抗战期间,日本军队在中国共建起两千多个慰安所,像南京这样的城市,每处慰安所都有几件这种工具。资料馆里登记的设备型号和安装数量,一清二楚。并不是几个发狂的士兵临时为恶,而是从1932年就被明文纳入管理体制,日本厚生省及地方当局共同执行,每个月都有相关配额和巡查记录。当时档案里冷漠地写着“维护士气”,合同表上标着“12岁年龄下限”这么具体的数字,2025年外务省刚刚解密的文件还反复提到“调配”模式。
受害者数十年后仍然受困于椅子的记忆。卓天妹在南京被关了近四年,每天接待三十余人,脊柱断裂,成年后再也无法独立站立。李秀英的双腿内侧布满累年的皮带勒痕,阴雨天就会隐隐作痛。江苏还有位14岁的女孩,因为反抗被固定在椅子上三天,极度失血和感染,最终死在组织分配的间隙时间里。更多自杀未遂的案例如李海南,因举动被发现,当众遭公开殴打,只为震慑其他女性。所有这些,都被时任南京医院的医生详细记载在案,不是民间传说。
调查人员2023年走访南京青年集中的几个大学,发现78%的18至25岁受访者几乎不知道这把椅子的经历。
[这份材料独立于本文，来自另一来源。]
(* ===== verification/Arena.v ===== *)
(** * kmem: the frame arena

    mizu/lib/kmem/src/frame.rs: the allocator of page frames, a stack of free blocks
    whose links are in the free pages, and a bump pointer for the pages never used.
    [nodes] is the memory of the links; [wiped] are the pages [allocate] has cleared. *)

From S2P Require Import Prelude Paging PageTree.

Import PG.

Module Arena.
Definition COUNT_SHIFT : Z := 5.
Definition MAX_COUNT : Z := Z.shiftl 1 (PAGE_SHIFT - COUNT_SHIFT).
Definition COUNT_MASK : Z := Z.shiftl (MAX_COUNT - 1) COUNT_SHIFT.
Definition ID_MASK : Z := Z.shiftl 1 COUNT_SHIFT - 1.
Definition compose (addr count id : Z) : Z :=
  Z.lor (Z.lor (Z.land addr (wnot 64 PAGE_MASK)) (wshl 64 count COUNT_SHIFT)) (Z.land id ID_MASK).
Definition decompose (head : Z) : Z * Z * Z :=
  (Z.land head (wnot 64 PAGE_MASK), Z.shiftr (Z.land head COUNT_MASK) COUNT_SHIFT, Z.land head ID_MASK).

Record Node := mk_node { next : Z; ncount : Z }.
Record arena := mk_arena { head : Z; top : Z; abase : Z; aend : Z; count : Z; nodes : gmap Z Node; wiped : list Z }.
Definition new (lo hi : Z) : arena := mk_arena 0 lo lo hi 0 ∅ [].
Definition set_head (h : Z) a := mk_arena h (top a) (abase a) (aend a) (count a) (nodes a) (wiped a).
Definition set_top (t : Z) a := mk_arena (head a) t (abase a) (aend a) (count a) (nodes a) (wiped a).
Definition set_node (p : Z) (n : Node) a := mk_arena (head a) (top a) (abase a) (aend a) (count a) (<[p := n]> (nodes a)) (wiped a).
只有约20%的人能准确说出它与日军强迫女性劳役有关。网上有人把椅子发图评论,和古董圈里老家具混一起说“有历史感”,但历史感和疼痛感彻底割裂。其实根本不是年轻人不在意,而是展馆和书本讲述的内容太简略,连基本信息都被刻意省略。
时间拖到2026年3月,全国还健在的慰安妇幸存者不到十人。她们平均94岁,这一代人的口述经历正面临彻底沉没。很多证言仅保存于上世纪录制的录像带,设备缺乏维护,画面失真模糊。2023年上海开始救援珍藏项目,却苦于67%的资金缺口迟迟无法弥补。与此同时,日本媒体如NHK仍公开播放纪录,反复称那些是“特殊时期下不得已的安排”。
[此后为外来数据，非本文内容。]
Lemma NoDup_filter_fst {K V} (p : K * V -> bool) (l : list (K * V)) : NoDup l.*1 -> NoDup (List.filter p l).*1.
Proof.
  induction l as [|x l IH]; [done|]. cbn. intros [Hx Hn]%NoDup_cons. destruct (p x); [|by apply IH]. cbn. apply NoDup_cons. split; [|by apply IH].
  intros (y & Ey & Hy)%list_elem_of_fmap. apply Hx. apply list_elem_of_fmap. exists y. split; [done|]. apply list_elem_of_In, filter_In in Hy as [Hy _]. by apply list_elem_of_In.
Qed.
(** [exec] takes out those that are marked. *)
Lemma exec_ok t : fds_ok t ->
  let gone := List.filter (fun x => close_on_exec x.2) (map_to_list (map t)) in
  fds_ok (mk_fds (filter (fun x => close_on_exec x.2 = false) (map t)) (fold_left (fun a x => ids_dealloc x.1 a) gone (ids t)) (limit t)).
Proof.
  intros Hok gone. set (m := filter _ (map t)).
  assert (Hdom : forall i, i ∈ dom m <-> i ∈ dom (map t) /\ i ∉ gone.*1).
  { intros i. rewrite !elem_of_dom. split.
    - intros [fi Hfi]. apply map_lookup_filter_Some in Hfi as [Hfi Hc]. split; [by exists fi|]. intros ([j fj] & -> & Hj)%list_elem_of_fmap.
      apply list_elem_of_In, filter_In in Hj as [Hj Hcj]. apply list_elem_of_In, elem_of_map_to_list in Hj. cbn in *. congruence.
    - intros [[fi Hfi] Hn]. exists fi. apply map_lookup_filter_Some. split; [done|]. cbn. destruct (close_on_exec fi) eqn:Ec; [|done]. exfalso. apply Hn.
      apply list_elem_of_fmap. exists (i, fi). split; [done|]. apply list_elem_of_In, filter_In. split; [apply list_elem_of_In; by apply elem_of_map_to_list|done]. }
  assert (Hnd : NoDup gone.*1) by apply NoDup_filter_fst, NoDup_fst_map_to_list.
  assert (Hin : forall i, i ∈ gone.*1 -> i ∈ dom (map t)).
  { intros i ([j fj] & -> & Hj)%list_elem_of_fmap. apply list_elem_of_In, filter_In in Hj as [Hj _]. apply list_elem_of_In, elem_of_map_to_list in Hj. by apply elem_of_dom_2 in Hj. }
  clearbody m gone. destruct Hok as [O1 O2 O3 O4 O5].
  assert (Hr : forall a, next (fold_left (fun a x => ids_dealloc x.1 a) gone a) = next a /\ reuse (fold_left (fun a x => ids_dealloc x.1 a) gone a) = reverse gone.*1 ++ reuse a).
  { clear. induction gone as [|x l IH]; intros a; [done|]. cbn [fold_left]. destruct (IH (ids_dealloc x.1 a)) as [-> ->]. split; [done|]. rewrite fmap_cons, reverse_cons. by rewrite <- app_assoc. }
  destruct (Hr (ids t)) as [E1 E2]. split; cbn; rewrite ?E1, ?E2; try done.
  - intros i. rewrite Hdom, elem_of_app, elem_of_reverse, <- O1. destruct (decide (i ∈ gone.*1)) as [Hg|]; [specialize (Hin i Hg)|]; tauto.
  - intros i. rewrite elem_of_app, elem_of_reverse, Hdom. intros [Hi|Hi]; [tauto|]. intros [Hd _]. by apply (O2 i).
  - apply NoDup_app. split_and!; [by rewrite reverse_Permutation|intros i Hi Hi'; rewrite elem_of_reverse in Hi; apply (O2 i Hi'); by apply Hin|done].
Qed.

(** ** What a task does to its table *)
Inductive fd_step (f : Files) h : store -> Prop :=
| do_open fi r h' : open f fi h = Some (r, h') -> fd_step f h h'
| do_dup fd b r h' : Files_dup open_dir f fd b h = Some (r, h') -> fd_step f h h'
| do_close sole fd r h' : Files_close is_socket f sole fd h = Some (r, h') -> fd_step f h h'
| do_dup3 old new flags t r h' : tables h !! fds f = Some t -> new ∈ dom (map t) -> dup3 to_io open_dir f old new flags h = Some (r, h') -> fd_step f h h'
| do_set fd g r h' : set_fi f fd g h = Some (r, h') -> fd_step f h h'
| do_limit max r h' : set_limit f max h = Some (r, h') -> fd_step f h h'
| do_exec sole r h' : exec_close to_io is_socket f sole h = Some (r, h') -> fd_step f h h'.
Inductive fd_reach (f : Files) : store -> Prop :=
| fd_new stdio dir h h' : length stdio = 3%nat -> Files_new stdio dir h = Some (Ok f, h') -> fd_reach f h'
| fd_fork f0 sc sf h h' : fd_reach f0 h -> deep_fork f0 sc sf h = Some (Ok f, h') -> fd_reach f h'
| fd_next f' h h' : fd_reach f h -> fds f' = fds f -> fd_step f' h h' -> fd_reach f h'
| fd_other h h' : fd_reach f h -> tables h' !! fds f = tables h !! fds f -> fd_reach f h'.
Definition table_ok (f : Files) h : Prop := exists t, tables h !! fds f = Some t /\ fds_ok t.

Lemma open_ok f fi h t : tables h !! fds f = Some t -> fds_ok t ->
  if limit t <=? Z.of_nat (size (map t)) then open f fi h = Some (Err EMFILE, h)
  else exists fd t', open f fi h = Some (Ok fd, mk_store (<[fds f := t']> (tables h)) (cwds h) (done h)) /\ map t !! fd = None /\ 0 <= fd < MAX_FDS /\
    map t' = <[fd := fi]> (map t) /\ fds_ok t'.
Proof.
  intros Ht Hok. unfold open, get_fds, put_fds, mbind, PT_bind. rewrite Ht. destruct (Z.leb_spec (limit t) (Z.of_nat (size (map t)))) as [Hl|Hl]; [done|].
  destruct (ids_alloc (ids t)) as [fd a] eqn:Ea. destruct (ids_alloc_ok t fd a fi Hok Hl Ea) as (Hn & Hb & Hok'). unfold insert_unique_unchecked. rewrite Hn. by eexists fd, _.
Qed.
Lemma open_table f fi h r h' : table_ok f h -> open f fi h = Some (r, h') -> table_ok f h'.
Proof.
  intros (t & Ht & Hok) E0. pose proof (open_ok f fi h t Ht Hok) as Ho. destruct (_ <=? _); [rewrite Ho in E0; injection E0 as _ <-; by exists t|].
  destruct Ho as (fd & t' & Ho & _ & _ & _ & Hok'). rewrite Ho in E0. injection E0 as _ <-. exists t'. split; [apply lookup_insert_eq|done].
Qed.
Lemma get_fi_same f fd h r h' : get_fi open_dir f fd h = Some (r, h') -> h' = h.
Proof.
  unfold get_fi, get_cwd, get_fds, pt_res, mbind, PT_bind. intros E0. destruct (fd =? CWD).
  - destruct (cwds h !! cwd f) as [p|]; [|by injection E0 as _ <-]. by destruct (open_dir p); injection E0 as _ <-.
  - destruct (tables h !! fds f) as [t|]; [|by injection E0 as _ <-]. by destruct (map t !! fd); injection E0 as _ <-.
Qed.
Lemma table_put f h t : fds_ok t -> table_ok f (mk_store (<[fds f := t]> (tables h)) (cwds h) (done h)).
Proof. intros Hok. exists t. split; [apply lookup_insert_eq|done]. Qed.
Lemma table_effects f h l : table_ok f h -> table_ok f (mk_store (tables h) (cwds h) (done h ++ l)).
Proof. done. Qed.
Lemma fd_step_ok f h h' : table_ok f h -> fd_step f h h' -> table_ok f h'.
Proof.
  intros Htab Hs. pose proof Htab as (t & Ht & Hok). assert (Eg : get_fds f h = Some (Ok t, h)) by (unfold get_fds; by rewrite Ht).
  destruct Hs as [fi r h' E0|fd b r h' E0|sole fd r h' E0|old new flags t' r h' Ht' Hin E0|fd g r h' E0|max r h' E0|sole r h' E0].
  - by eapply open_table.
  - unfold Files_dup, mbind, PT_bind in E0. destruct (get_fi _ _ _ _) as [[r0 h0]|] eqn:Ef; [|done]. pose proof (get_fi_same _ _ _ _ _ Ef) as ->.
    destruct r0; [by eapply open_table|by injection E0 as _ <-..].
  - unfold Files_close in E0. rewrite (PT_bind_Ok _ _ _ _ _ Eg) in E0. destruct (map t !! fd) as [fi|] eqn:Em; injection E0 as _ <-; [|done].
    apply table_put, ids_dealloc_ok; [done|by eapply elem_of_dom_2|apply Hok].
  - assert (t' = t) as -> by congruence. unfold dup3, mbind, PT_bind in E0. destruct (get_fi _ _ _ _) as [[r0 h0]|] eqn:Ef; [|done]. pose proof (get_fi_same _ _ _ _ _ Ef) as ->.
    destruct r0 as [fi|e|]; [|by injection E0 as _ <-..]. unfold reopen in E0. rewrite (PT_bind_Ok _ _ _ _ _ Eg) in E0. apply elem_of_dom in Hin as [old' Ho]. rewrite Ho in E0. injection E0 as _ <-.
    apply (table_put f h), fds_ok_same; [done|by rewrite dom_insert_lookup_L|apply Hok].
  - unfold set_fi in E0. destruct (fd =? CWD); [by injection E0 as _ <-|]. rewrite (PT_bind_Ok _ _ _ _ _ Eg) in E0. destruct (map t !! fd) as [fi|] eqn:Em; injection E0 as _ <-; [|done].
    apply table_put, fds_ok_same; [done|by rewrite dom_insert_lookup_L|apply Hok].
  - unfold set_limit in E0. rewrite (PT_bind_Ok _ _ _ _ _ Eg) in E0. injection E0 as _ <-. apply table_put, fds_ok_same; [done|done|lia].
  - unfold exec_close in E0. rewrite (PT_bind_Ok _ _ _ _ _ Eg) in E0. injection E0 as _ <-. apply (table_put f h). by apply exec_ok.
Qed.
Lemma files_new_ok stdio dir h f h' : length stdio = 3%nat -> Files_new stdio dir h = Some (Ok f, h') -> table_ok f h'.
Proof.
  intros Hl E0. destruct stdio as [|a [|b [|c [|]]]]; try done. injection E0 as <- <-. eexists. split; [apply lookup_insert_eq|]. split; cbn; try done.
  - intros i. rewrite !dom_insert_L, dom_empty_L. rewrite !elem_of_union, !elem_of_singleton, elem_of_empty, elem_of_nil. lia.
  - intros i Hi. by apply elem_of_nil in Hi.
  - constructor.
Qed.
Lemma fd_reach_ok f h : fd_reach f h -> table_ok f h.
Proof.
  induction 1 as [f stdio dir h h' Hl E0|f f0 sc sf h h' _ IH E0|f f' h h' _ IH Ef Hs|f h h' _ IH Ht].
  - by eapply files_new_ok.
  - destruct IH as (t & Ht & Hok). unfold deep_fork in E0. rewrite Ht in E0. destruct (cwds h !! cwd f0); [|done]. injection E0 as <- <-. destruct sf; [by exists t|].
    eexists. split; [apply lookup_insert_eq|]. by apply fds_ok_same.
  - assert (Hf' : table_ok f' h) by (destruct IH as (t & ? & ?); exists t; by rewrite Ef). destruct (fd_step_ok f' h h' Hf' Hs) as (t & ? & ?). exists t. by rewrite <- Ef.
  - destruct IH as (t & ? & ?). exists t. by rewrite Ht.
Qed.
(** C32: the descriptors of a task, from its three first ones on, through opening,
    duplicating, closing, forking and [exec], and through [dup3] to descriptors that
    are open.  Opening a file fails with EMFILE exactly if there are as many files as
    the limit allows; otherwise the file is given a number of its own, that no open
    file has, below 65536, and all other numbers mean what they meant. *)
Theorem fd_open_spec f fi h : fd_reach f h -> exists t, tables h !! fds f = Some t /\
  if limit t <=? Z.of_nat (size (map t)) then open f fi h = Some (Err EMFILE, h)
  else exists fd t', open f fi h = Some (Ok fd, mk_store (<[fds f := t']> (tables h)) (cwds h) (done h)) /\ map t !! fd = None /\ 0 <= fd < MAX_FDS /\ map t' = <[fd := fi]> (map t).
Proof.
  intros Hr. destruct (fd_reach_ok f h Hr) as (t & Ht & Hok). exists t. split; [done|]. pose proof (open_ok f fi h t Ht Hok) as Ho. destruct (_ <=? _); [done|].
  destruct Ho as (fd & t' & E0 & H1 & H2 & H3 & _). by exists fd, t'.
Qed.
End FdSpec.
有声音说,这些过去的事情现在已经与当下无关了,不必再花力气追溯和记录。例如一些海外友人参观博物馆后留言说,希望年轻人多关注眼下生活,不要被沉重历史困住。但椅子依然静静摆放在南京,不为展示什么奇闻,而是在警醒所有人:现实仍在呼吸,证据不能失传。